### Exercise aim
The lines to repeat are those below from the one containing "(** ** Options *)" down to the one containing "Record StreamOptions : Type", both included; reproduce them exactly and nothing else.

### Raw data
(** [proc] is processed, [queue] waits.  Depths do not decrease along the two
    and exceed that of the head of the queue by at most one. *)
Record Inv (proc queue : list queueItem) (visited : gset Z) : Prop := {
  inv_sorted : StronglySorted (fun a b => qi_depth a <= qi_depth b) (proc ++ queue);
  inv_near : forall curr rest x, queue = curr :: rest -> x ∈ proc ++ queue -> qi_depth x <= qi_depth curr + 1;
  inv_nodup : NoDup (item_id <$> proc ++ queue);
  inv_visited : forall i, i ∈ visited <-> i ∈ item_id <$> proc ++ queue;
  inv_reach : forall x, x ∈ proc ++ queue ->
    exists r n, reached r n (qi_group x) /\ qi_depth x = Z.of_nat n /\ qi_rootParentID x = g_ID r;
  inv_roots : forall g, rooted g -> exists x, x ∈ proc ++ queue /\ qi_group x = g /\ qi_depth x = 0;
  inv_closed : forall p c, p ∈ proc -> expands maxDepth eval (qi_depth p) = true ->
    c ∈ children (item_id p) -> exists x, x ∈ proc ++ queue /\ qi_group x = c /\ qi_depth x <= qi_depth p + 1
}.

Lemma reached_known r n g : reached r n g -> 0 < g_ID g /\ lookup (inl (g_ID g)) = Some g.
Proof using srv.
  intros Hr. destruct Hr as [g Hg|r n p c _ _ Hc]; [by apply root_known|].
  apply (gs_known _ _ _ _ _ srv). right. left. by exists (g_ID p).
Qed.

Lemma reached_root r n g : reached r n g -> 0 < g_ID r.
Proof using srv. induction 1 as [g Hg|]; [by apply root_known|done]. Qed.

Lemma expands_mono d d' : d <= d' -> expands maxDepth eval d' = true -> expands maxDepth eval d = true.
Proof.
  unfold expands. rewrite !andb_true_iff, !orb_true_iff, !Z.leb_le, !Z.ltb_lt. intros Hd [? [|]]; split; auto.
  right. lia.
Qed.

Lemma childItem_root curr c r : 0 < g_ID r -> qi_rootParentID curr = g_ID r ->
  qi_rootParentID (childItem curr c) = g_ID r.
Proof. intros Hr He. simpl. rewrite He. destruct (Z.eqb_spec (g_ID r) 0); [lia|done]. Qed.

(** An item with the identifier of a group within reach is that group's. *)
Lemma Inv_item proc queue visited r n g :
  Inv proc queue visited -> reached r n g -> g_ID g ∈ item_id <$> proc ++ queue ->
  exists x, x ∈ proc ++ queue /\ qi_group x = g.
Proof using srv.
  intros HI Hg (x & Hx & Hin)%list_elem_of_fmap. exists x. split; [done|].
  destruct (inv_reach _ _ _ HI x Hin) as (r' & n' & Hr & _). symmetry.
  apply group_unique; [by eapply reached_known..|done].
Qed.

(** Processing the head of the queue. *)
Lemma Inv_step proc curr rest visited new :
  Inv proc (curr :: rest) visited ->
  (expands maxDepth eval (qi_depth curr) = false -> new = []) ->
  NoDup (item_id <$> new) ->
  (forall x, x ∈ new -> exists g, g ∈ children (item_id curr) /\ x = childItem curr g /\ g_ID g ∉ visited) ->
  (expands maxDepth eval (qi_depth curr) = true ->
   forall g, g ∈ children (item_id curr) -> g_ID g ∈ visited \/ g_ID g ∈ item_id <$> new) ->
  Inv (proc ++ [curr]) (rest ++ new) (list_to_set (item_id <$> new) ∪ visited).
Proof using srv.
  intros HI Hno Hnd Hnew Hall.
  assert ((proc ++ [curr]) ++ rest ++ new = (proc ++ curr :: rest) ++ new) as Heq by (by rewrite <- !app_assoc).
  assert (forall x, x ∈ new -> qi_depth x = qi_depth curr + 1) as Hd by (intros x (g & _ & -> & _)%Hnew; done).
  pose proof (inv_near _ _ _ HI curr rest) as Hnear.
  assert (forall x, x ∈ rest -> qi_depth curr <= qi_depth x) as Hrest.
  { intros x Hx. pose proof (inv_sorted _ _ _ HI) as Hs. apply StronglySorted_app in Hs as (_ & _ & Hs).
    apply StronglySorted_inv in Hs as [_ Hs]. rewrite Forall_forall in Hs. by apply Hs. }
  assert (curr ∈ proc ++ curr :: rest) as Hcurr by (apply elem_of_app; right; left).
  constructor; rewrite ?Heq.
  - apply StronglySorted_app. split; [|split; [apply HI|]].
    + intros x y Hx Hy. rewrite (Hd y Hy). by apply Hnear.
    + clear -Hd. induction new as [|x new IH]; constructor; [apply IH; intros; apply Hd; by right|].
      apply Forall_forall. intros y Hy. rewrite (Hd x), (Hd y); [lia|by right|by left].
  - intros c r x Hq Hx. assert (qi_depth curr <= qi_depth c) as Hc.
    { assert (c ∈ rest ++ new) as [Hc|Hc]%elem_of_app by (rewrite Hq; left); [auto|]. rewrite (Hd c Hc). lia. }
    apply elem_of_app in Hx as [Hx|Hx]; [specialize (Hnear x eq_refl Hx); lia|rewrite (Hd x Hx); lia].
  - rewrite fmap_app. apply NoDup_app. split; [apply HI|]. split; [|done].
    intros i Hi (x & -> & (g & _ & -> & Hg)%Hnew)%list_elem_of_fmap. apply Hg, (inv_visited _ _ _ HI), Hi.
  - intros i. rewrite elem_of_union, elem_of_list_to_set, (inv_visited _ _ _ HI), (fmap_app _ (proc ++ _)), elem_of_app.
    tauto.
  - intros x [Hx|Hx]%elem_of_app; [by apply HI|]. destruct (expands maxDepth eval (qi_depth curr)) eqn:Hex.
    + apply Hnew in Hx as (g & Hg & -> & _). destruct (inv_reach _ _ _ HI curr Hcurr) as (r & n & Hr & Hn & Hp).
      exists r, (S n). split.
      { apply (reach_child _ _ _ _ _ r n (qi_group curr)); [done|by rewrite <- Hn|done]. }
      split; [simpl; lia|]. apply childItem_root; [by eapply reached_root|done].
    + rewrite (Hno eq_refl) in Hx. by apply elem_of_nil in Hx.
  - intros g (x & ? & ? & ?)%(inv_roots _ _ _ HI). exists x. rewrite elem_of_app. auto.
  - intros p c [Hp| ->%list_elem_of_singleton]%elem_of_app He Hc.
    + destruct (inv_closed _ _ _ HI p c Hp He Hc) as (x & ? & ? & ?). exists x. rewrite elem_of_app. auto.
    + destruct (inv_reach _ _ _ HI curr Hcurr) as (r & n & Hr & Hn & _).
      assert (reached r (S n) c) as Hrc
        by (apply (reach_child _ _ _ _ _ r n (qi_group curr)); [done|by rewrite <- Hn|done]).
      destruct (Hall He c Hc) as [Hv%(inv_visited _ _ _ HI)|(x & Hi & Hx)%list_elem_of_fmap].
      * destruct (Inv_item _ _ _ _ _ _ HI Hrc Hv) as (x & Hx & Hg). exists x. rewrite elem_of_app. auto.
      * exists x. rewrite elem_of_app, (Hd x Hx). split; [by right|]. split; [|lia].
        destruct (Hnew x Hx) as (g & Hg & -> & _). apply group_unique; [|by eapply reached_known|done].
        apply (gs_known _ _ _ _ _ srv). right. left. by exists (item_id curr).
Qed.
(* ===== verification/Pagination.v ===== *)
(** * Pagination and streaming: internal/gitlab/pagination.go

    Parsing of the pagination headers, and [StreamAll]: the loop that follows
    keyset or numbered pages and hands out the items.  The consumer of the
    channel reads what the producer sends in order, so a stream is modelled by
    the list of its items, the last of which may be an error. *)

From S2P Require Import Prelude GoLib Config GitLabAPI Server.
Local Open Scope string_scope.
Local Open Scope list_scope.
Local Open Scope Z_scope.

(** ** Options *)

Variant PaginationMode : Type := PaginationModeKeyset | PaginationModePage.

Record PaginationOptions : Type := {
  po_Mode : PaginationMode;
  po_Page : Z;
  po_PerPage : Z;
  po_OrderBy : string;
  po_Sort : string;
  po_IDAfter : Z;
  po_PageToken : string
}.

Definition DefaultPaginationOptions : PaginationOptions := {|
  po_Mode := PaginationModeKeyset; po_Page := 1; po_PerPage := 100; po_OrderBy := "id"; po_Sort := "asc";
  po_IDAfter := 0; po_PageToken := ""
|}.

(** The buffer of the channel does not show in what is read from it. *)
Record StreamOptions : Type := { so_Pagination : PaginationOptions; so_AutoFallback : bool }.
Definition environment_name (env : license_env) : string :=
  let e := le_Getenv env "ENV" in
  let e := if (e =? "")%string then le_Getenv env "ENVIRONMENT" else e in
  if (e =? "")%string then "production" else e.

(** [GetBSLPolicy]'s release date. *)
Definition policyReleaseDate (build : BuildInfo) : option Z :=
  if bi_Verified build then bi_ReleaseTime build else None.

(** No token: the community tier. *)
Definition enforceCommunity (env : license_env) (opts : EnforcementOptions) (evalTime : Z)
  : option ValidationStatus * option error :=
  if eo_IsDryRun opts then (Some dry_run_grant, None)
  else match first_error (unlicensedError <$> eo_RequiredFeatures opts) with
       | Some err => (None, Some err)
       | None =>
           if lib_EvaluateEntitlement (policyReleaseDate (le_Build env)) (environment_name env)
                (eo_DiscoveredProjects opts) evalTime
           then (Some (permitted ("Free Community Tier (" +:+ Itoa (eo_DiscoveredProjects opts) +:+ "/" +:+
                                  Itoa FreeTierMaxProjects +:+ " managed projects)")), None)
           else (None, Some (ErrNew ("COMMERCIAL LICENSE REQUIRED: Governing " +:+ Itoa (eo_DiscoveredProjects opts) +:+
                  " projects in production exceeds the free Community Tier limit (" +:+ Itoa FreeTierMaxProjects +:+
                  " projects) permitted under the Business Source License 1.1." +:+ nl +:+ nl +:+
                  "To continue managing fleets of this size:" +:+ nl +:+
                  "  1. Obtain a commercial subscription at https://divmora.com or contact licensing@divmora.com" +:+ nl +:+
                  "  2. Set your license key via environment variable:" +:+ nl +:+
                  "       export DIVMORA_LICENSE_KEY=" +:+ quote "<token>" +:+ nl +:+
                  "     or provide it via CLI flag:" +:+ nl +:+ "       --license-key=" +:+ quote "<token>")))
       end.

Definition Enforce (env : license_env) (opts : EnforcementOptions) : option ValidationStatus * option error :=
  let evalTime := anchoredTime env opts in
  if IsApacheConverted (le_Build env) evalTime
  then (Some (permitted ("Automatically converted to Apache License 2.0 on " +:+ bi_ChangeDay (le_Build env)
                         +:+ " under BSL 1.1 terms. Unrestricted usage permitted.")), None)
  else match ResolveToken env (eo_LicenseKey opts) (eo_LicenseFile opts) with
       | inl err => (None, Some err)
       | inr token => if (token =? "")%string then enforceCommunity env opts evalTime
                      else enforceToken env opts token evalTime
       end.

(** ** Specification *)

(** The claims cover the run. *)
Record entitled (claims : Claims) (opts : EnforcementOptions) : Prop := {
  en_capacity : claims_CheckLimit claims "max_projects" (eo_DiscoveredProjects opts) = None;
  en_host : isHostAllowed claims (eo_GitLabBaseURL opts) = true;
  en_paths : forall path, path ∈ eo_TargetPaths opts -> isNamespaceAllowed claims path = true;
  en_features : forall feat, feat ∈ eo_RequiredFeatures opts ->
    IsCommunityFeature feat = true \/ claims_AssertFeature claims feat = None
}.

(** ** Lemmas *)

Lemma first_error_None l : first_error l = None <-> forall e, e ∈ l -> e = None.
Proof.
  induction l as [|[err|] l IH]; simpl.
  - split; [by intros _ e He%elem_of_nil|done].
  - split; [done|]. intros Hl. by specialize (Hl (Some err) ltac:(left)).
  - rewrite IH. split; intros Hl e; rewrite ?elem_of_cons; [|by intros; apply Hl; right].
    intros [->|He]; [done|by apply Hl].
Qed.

### Task response
(** ** Options *)

Variant PaginationMode : Type := PaginationModeKeyset | PaginationModePage.

Record PaginationOptions : Type := {
  po_Mode : PaginationMode;
  po_Page : Z;
  po_PerPage : Z;
  po_OrderBy : string;
  po_Sort : string;
  po_IDAfter : Z;
  po_PageToken : string
}.

Definition DefaultPaginationOptions : PaginationOptions := {|
  po_Mode := PaginationModeKeyset; po_Page := 1; po_PerPage := 100; po_OrderBy := "id"; po_Sort := "asc";
  po_IDAfter := 0; po_PageToken := ""
|}.

(** The buffer of the channel does not show in what is read from it. *)
Record StreamOptions : Type := { so_Pagination : PaginationOptions; so_AutoFallback : bool }.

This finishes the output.